Photo by: Peacock
Ted Review
In recent years there’s been a wave of popular film franchises coming to the small screen to either move the story along by fleshing out plot lines or characters more, or they can serve as a precursor to already established material. The Peacock event series Ted is the latter. Created by Seth MacFarlane, the 7-episode series premiered on the streaming service on Thursday, January 11.

If the name Seth MacFarlane sounds familiar it’s because he’s the creative mind behind some of the most infamous animated adult comedies of the 21st century like Family Guy, American Dad!, and The Cleveland Show. MacFarlane’s unique brand of comedy has been translated to films as well in his first live-action project Ted (2012), which was originally planned to be an animated TV series along the lines of his previous work. In the film MacFarlane voices Ted, the lewd teddy bear that came to life from a childhood wish by his best friend John Bennett, played by Mark Wahlberg. Three years later a sequel to the film was released in Ted 2 (2015) and now the TV series goes back to 1993 showcasing Ted and John during his adolescence.

(L-R): Max Burkholder as John and Seth MacFarlane (voice work) as Ted in Ted. Photo by: Peacock

Max Burkholder plays 16-year-old John living in Framingham, Massachusetts with his father Matty (Scott Grimes), mother Susan (Alanna Ubach), and his cousin Blaire (Giorgia Whigham). MacFarlane also reprises the role of Ted. Charly Jordan, Ian McKellen, Marissa Shankar, Penny Johnson Jerald, Charlotte Fountain-Jardim, Ara Hollyday, Liz Richman and Jack Seavor McDonald also are featured in Ted as key characters.

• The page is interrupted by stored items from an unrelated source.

Lemma update_spec c current next edit c' : env_ok current -> revision current < max_i64 -> edit_typed edit ->
  serial_edit current edit = Ok next -> Store_UpdateEnvironment c current next = Ok c' ->
  exists row, ct_environments c !! env_key current = Some row /\ er_revision row = revision current /\
    c' = with_environments c (<[env_key current := environment_columns next]> (ct_environments c)).
Proof.
  intros Hc Hr Ht Hs H. unfold Store_UpdateEnvironment in H. apply bind_unit_iff in H as [_ H]. cbn zeta in H.
  unfold env_key. destruct (ct_environments c !! _) as [row|] eqn:E; [|by unfold environmentUpdateMiss in H; res_inv].
  destruct (Z.eqb_spec (er_revision row) (i64 (revision current))) as [Er|]; [|by unfold environmentUpdateMiss in H; res_inv].
  injection H as <-. exists row. rewrite i64_small in Er by (destruct Hc; ulia). done.
Qed.

Lemma edit_read_spec c project ref rev edit current next : catalog_ok c -> edit_read c project ref rev edit = Ok (current, next) ->
  ct_environments c !! env_key current = Some (environment_columns current) /\ env_ok current /\
  env_key current = (project, ref) /\ revision current = rev /\ serial_edit current edit = Ok next.
Proof.
  intros Hc H. unfold edit_read, Environment_read in H. res_inv. subst.
  destruct (load_ok _ _ _ _ Hc ltac:(eassumption)) as (H1 & H2 & H3). rewrite H3. split_and!; try done.
  - by apply Z.eqb_eq, negb_false_iff.
  - unfold serial_edit. match goal with H : apply_edit _ _ = Ok _ |- _ => by rewrite H end.
Qed.

Lemma count_insert c key row project : ct_environments c !! key = None ->
  environmentCount (with_environments c (<[key := row]> (ct_environments c))) project =
  (if fst key =s project then 1 else 0) + environmentCount c project.
Proof.
  intros H. unfold environmentCount. cbn.
  rewrite (Permutation_length (Permutation_filter_bool (fun item => (fst (fst item) =s project)%go) _ _ (map_to_list_insert _ key row H))).
  cbn. destruct (fst key =s project)%go; cbn [length]; lia.
Qed.
Lemma count_update c key row row' project : ct_environments c !! key = Some row ->
  environmentCount (with_environments c (<[key := row']> (ct_environments c))) project = environmentCount c project.
Proof.
  intros H. set (m := delete key (ct_environments c)). assert (Hm : m !! key = None) by apply lookup_delete_eq.
  pose proof (count_insert (with_environments c m) key row project Hm) as E.
  pose proof (count_insert (with_environments c m) key row' project Hm) as E'. unfold environmentCount, with_environments in *.
  cbn in *. unfold m in *. rewrite insert_delete_eq in E, E'. rewrite insert_id in E by done. exact (eq_trans E' (eq_sym E)).
Qed.

Lemma create_project_ok c id name p c' : catalog_ok c -> NewProject id name = Ok p -> Store_CreateProject c p = Ok c' ->
  catalog_ok c' /\ ct_environments c' = ct_environments c.
Proof.
  intros [H1 H2 H3 H4 H5 H6] Hp H. assert (E : p = {| Project_id := id; Project_name := name |}) by (unfold NewProject in Hp; res_inv; by subst).
  subst p. unfold Store_CreateProject in H. res_inv. subst c'.
  match goal with H : insert_row _ _ _ = Ok _ |- _ => apply insert_row_inv in H as [Hn ->] end. split; [|done]. split; cbn.
  - intros id' name' [[<- <-]|[_ ?]]%lookup_insert_Some; eauto.
  - intros id' row Hr. destruct (H2 _ _ Hr). eauto with catalog.
  - done.
  - intros key row Hr. destruct (H4 _ _ Hr). eauto with catalog.
  - intros id' row Hr. destruct (H5 _ _ Hr) as (? & ? & ? & ?). split_and!; eauto with catalog.
  - done.
Qed.
Lemma create_agent_ok c id project name a c' : catalog_ok c -> NewAgent id project name = Ok a -> Store_CreateAgent c a = Ok c' ->
  catalog_ok c' /\ ct_environments c' = ct_environments c.
Proof.
  intros [H1 H2 H3 H4 H5 H6] Hp H.
  assert (E : a = {| Agent_id := id; Agent_projectID := project; Agent_name := name |}) by (unfold NewAgent in Hp; res_inv; by subst).
  subst a. unfold Store_CreateAgent in H. res_inv. subst c'. cbn in *.
  match goal with H : insert_row _ _ _ = Ok _ |- _ => apply insert_row_inv in H as [Hn ->] end.
  match goal with H : requireExists _ _ = Ok tt |- _ => apply requireExists_iff in H end. split; [|done]. split; cbn.
  - done.
  - intros id' row [[<- <-]|[_ ?]]%lookup_insert_Some; cbn; eauto.
  - intros id' row Hr. destruct (H3 _ _ Hr). eauto with catalog.
  - done.
  - done.
  - done.
Qed.
Lemma create_candidate_ok c id agent meta x c' : catalog_ok c -> NewCandidate id agent meta = Ok x -> Store_CreateCandidate c x = Ok c' ->
  catalog_ok c' /\ ct_environments c' = ct_environments c.
Proof.
  intros [H1 H2 H3 H4 H5 H6] Hp H.
  assert (E : x = {| Candidate_id := id; Candidate_agentID := agent; Candidate_metadata := meta |}) by (unfold NewCandidate in Hp; res_inv; by subst).
  subst x. unfold Store_CreateCandidate in H. res_inv. subst c'. cbn in *.
  match goal with H : insert_row _ _ _ = Ok _ |- _ => apply insert_row_inv in H as [Hn ->] end.
  match goal with H : requireExists _ _ = Ok tt |- _ => apply requireExists_iff in H end. split; [|done]. split; cbn.
  - done.
  - done.
  - intros id' row [[<- <-]|[_ ?]]%lookup_insert_Some; cbn; eauto.
  - done.
  - intros id' row Hr. destruct (H5 _ _ Hr) as (? & ? & ? & ?). split_and!; eauto with catalog.
  - done.
Qed.

Lemma new_environment_ok ref project name r e : 0 <= r ->
  (NewEnvironment ref project name = Ok e \/ NewRankedEnvironment ref project name r = Ok e) -> env_ok e /\ revision e = 1.
Proof.
  intros Hr H. assert (Hnew : forall e, NewEnvironment ref project name = Ok e -> env_ok e /\ revision e = 1).
  { intros e' H'. split; [exact (NewEnvironment_ok _ _ _ _ H')|]. unfold NewEnvironment in H'. res_inv. by subst e'. }
  destruct H as [H|H]; [by apply Hnew|]. unfold NewRankedEnvironment in H. apply bind_Ok in H as (e0 & H0 & H).
  apply bind_Ok in H as (e1 & H1 & [= <-]). destruct (Hnew _ H0) as [[] E]. unfold WithRank in H1. res_inv. subst e1. rewrite E.
  split; [|done]. split; cbn; try done. split; [done|]. by apply Z.ltb_ge.
Qed.

Lemma create_environment_ok c e c' : catalog_ok c -> env_ok e -> Store_CreateEnvironment c e = Ok c' ->
  catalog_ok c' /\ ct_environments c !! env_key e = None /\
  c' = with_environments c (<[env_key e := environment_columns e]> (ct_environments c)).
Proof.
  intros [H1 H2 H3 H4 H5 H6] He H. unfold Store_CreateEnvironment, insertEnvironmentLocked, lockProject in H. res_inv.
  repeat match goal with
  | H : (negb _) = false |- _ => apply negb_false_iff, bool_decide_eq_true in H
  | H : environmentExists _ _ _ = false |- _ => apply bool_decide_eq_false, eq_None_not_Some in H
  | H : (_ <=? _) = false |- _ => apply Z.leb_gt in H
  end.
  subst c'. split; [|done]. split; cbn; try done.
  - intros key row [[<- <-]|[_ ?]]%lookup_insert_Some; [|by apply H4]. split; [by exists e|done].
  - intros project. fold (env_key e). rewrite count_insert by done. cbn. specialize (H6 project).
    destruct (String.eqb_spec (env_projectID e) project) as [<-|]; lia.
Qed.

Lemma update_catalog_ok c e e' : catalog_ok c -> env_ok e' -> env_key e' = env_key e -> is_Some (ct_environments c !! env_key e) ->
  catalog_ok (with_environments c (<[env_key e := environment_columns e']> (ct_environments c))).
Proof.
  intros [H1 H2 H3 H4 H5 H6] He Hk [row Hr]. split; cbn; try done.
  - intros key row' [[<- <-]|[_ ?]]%lookup_insert_Some; [|by apply H4]. split; [by exists e'|]. by destruct (H4 _ _ Hr).
  - intros project. by rewrite (count_update _ _ row).
Qed.

Lemma promotion_key p : p_projectID (promotion_columns p) = pr_projectID p /\ p_candidateID (promotion_columns p) = pr_candidateID p /\
  referenceCandidateID (promotion_columns p) = gr_referenceCandidate (gateResult p).
Proof. done. Qed.

(** What a stored promotion rested on, in the state it was stored in. *)
Lemma create_promotion_spec c p c' : catalog_ok c -> Store_CreatePromotion c p = Ok c' ->
  exists src tgt, loadEnvironment c (pr_projectID p) (Ref (source p)) = Ok src /\
    loadEnvironment c (pr_projectID p) (Ref (target p)) = Ok tgt /\
    revision src = Revision (source p) /\ revision tgt = Revision (target p) /\ CanPromote src tgt = true /\
    ct_promotions c !! pr_id p = None /\ is_Some (ct_projects c !! pr_projectID p) /\
    is_Some (ct_candidates c !! pr_candidateID p) /\ is_Some (ct_candidates c !! gr_referenceCandidate (gateResult p)) /\
    c' = with_promotions c (<[pr_id p := promotion_columns p]> (ct_promotions c)).
Proof.
  intros Hc H. unfold Store_CreatePromotion in H. apply bind_unit_iff in H as [_ H]. apply bind_Ok in H as (_ & _ & H).
  unfold insertPromotionLocked in H. apply bind_Ok in H as (src & Hs & H). apply bind_Ok in H as (tgt & Ht & H).
  exists src, tgt. res_inv. match goal with H : insert_row _ _ _ = Ok _ |- _ => apply insert_row_inv in H as [Hn ->] end.
  repeat match goal with
  | H : negb _ = false |- _ => apply negb_false_iff in H
  | H : (_ =? _) = true |- _ => apply Z.eqb_eq in H
  | H : requireExists _ _ = Ok tt |- _ => apply requireExists_iff in H
  end. done.
Qed.

Lemma create_promotion_ok c d p c' : catalog_ok c -> NewPromotion d = Ok p -> env_ok (Source d) -> env_ok (Target d) ->
  gate_row_ok (GateResult d) -> Store_CreatePromotion c p = Ok c' -> catalog_ok c' /\ ct_environments c' = ct_environments c.
Proof.
  intros Hc Hp Hs Ht Hg H. pose proof (promotion_columns_restore _ _ Hp Hs Ht Hg) as Hr.
  destruct (create_promotion_spec _ _ _ Hc H) as (src & tgt & _ & _ & _ & _ & _ & Hn & P1 & P2 & P3 & ->).
  split; [|done]. destruct Hc as [H1 H2 H3 H4 H5 H6]. split; cbn; try done.
  intros id row [[<- <-]|[_ ?]]%lookup_insert_Some; [|by apply H5]. destruct (promotion_key p) as (-> & -> & ->).
  split; [|done]. exists p. split_and!; try done. apply NewPromotion_spec in Hp as (V & _ & _ & _ & _ & _ & _ & ->). exact V.
Qed.

Lemma empty_catalog_ok : catalog_ok empty_catalog.
Proof. by split. Qed.

Definition pending_ok (c : catalog) (item : environment_edit * Environment * Environment) : Prop :=
  let '(edit, current, next) := item in
  edit_typed edit /\ env_ok current /\ revision current < max_i64 /\ serial_edit current edit = Ok next /\
  exists row, ct_environments c !! env_key current = Some row /\ current_or_newer current row.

Ted is a twisted coming-of-age series that only Seth MacFarlane could bring. This show deals with John navigating bullies in high school, trying drugs for the first time, viewing his first adult film, and trying to lose his virginity. While each episode features recurring characters, they are standalone episodes that follow the traditional sitcom format with a running time under an hour mixed with MacFarlane’s crude sense of humor.

(L-R): Seth MacFarlane (voice work) as Ted, Max Burkholder as John, Scott Grimes as Matty, Alanna Ubach as Susan, and Giorgia Whigham as Blaire in Ted. Photo by: Peacock

The show took a few episodes to find its stride for me. In the premiere episode, viewers are briefly reminded of how Ted came to be and how his once profound fame quickly halted. The dynamic of John and Ted is laid out as the pair try to play a video game that needs to get blown on first for it to work. Within the first minutes of the show an “F” bomb is dropped, sexual innuendo takes place, and a joke about little people is introduced. The obscene nature of the show doesn’t stop there and is sprinkled throughout the series. If you’re familiar with Seth MacFarlane’s work, then nothing in this show will shock or offend you. By the third episode I finally found myself laughing out loud and getting into the plot of the show.

(L-R): Max Burkholder as John and Seth MacFarlane (voice work) as Ted in Ted. Photo by: Peacock

Working alongside a character like Ted that isn’t physically there proved to be an easy feat for the actors. The dialogue was seamless with every scene that included him with the live action actors. The ensemble cast is what makes Ted work as a prequel. Scott Grimes (American Dad!, The Orville), Alanna Ubach (Euphoria, Guilty Party), and Giorgia Whigham (Sierra Burgess Is a Loser, The Punisher) have all worked on a Seth MacFarlane project in the past so they blended effortlessly with this type of comedy. Each added a subtle hilarity to their characters that made me want more screen time of them although it’s a show that centers on the relationship between John and Ted.

Ted has the potential to be a continuous series that could lead up to the events that happen in the 2012 feature film because there’s plenty more to explore and hijinks that can occur between the beloved thunder buddies.

All episodes of Ted are available to stream now on Peacock.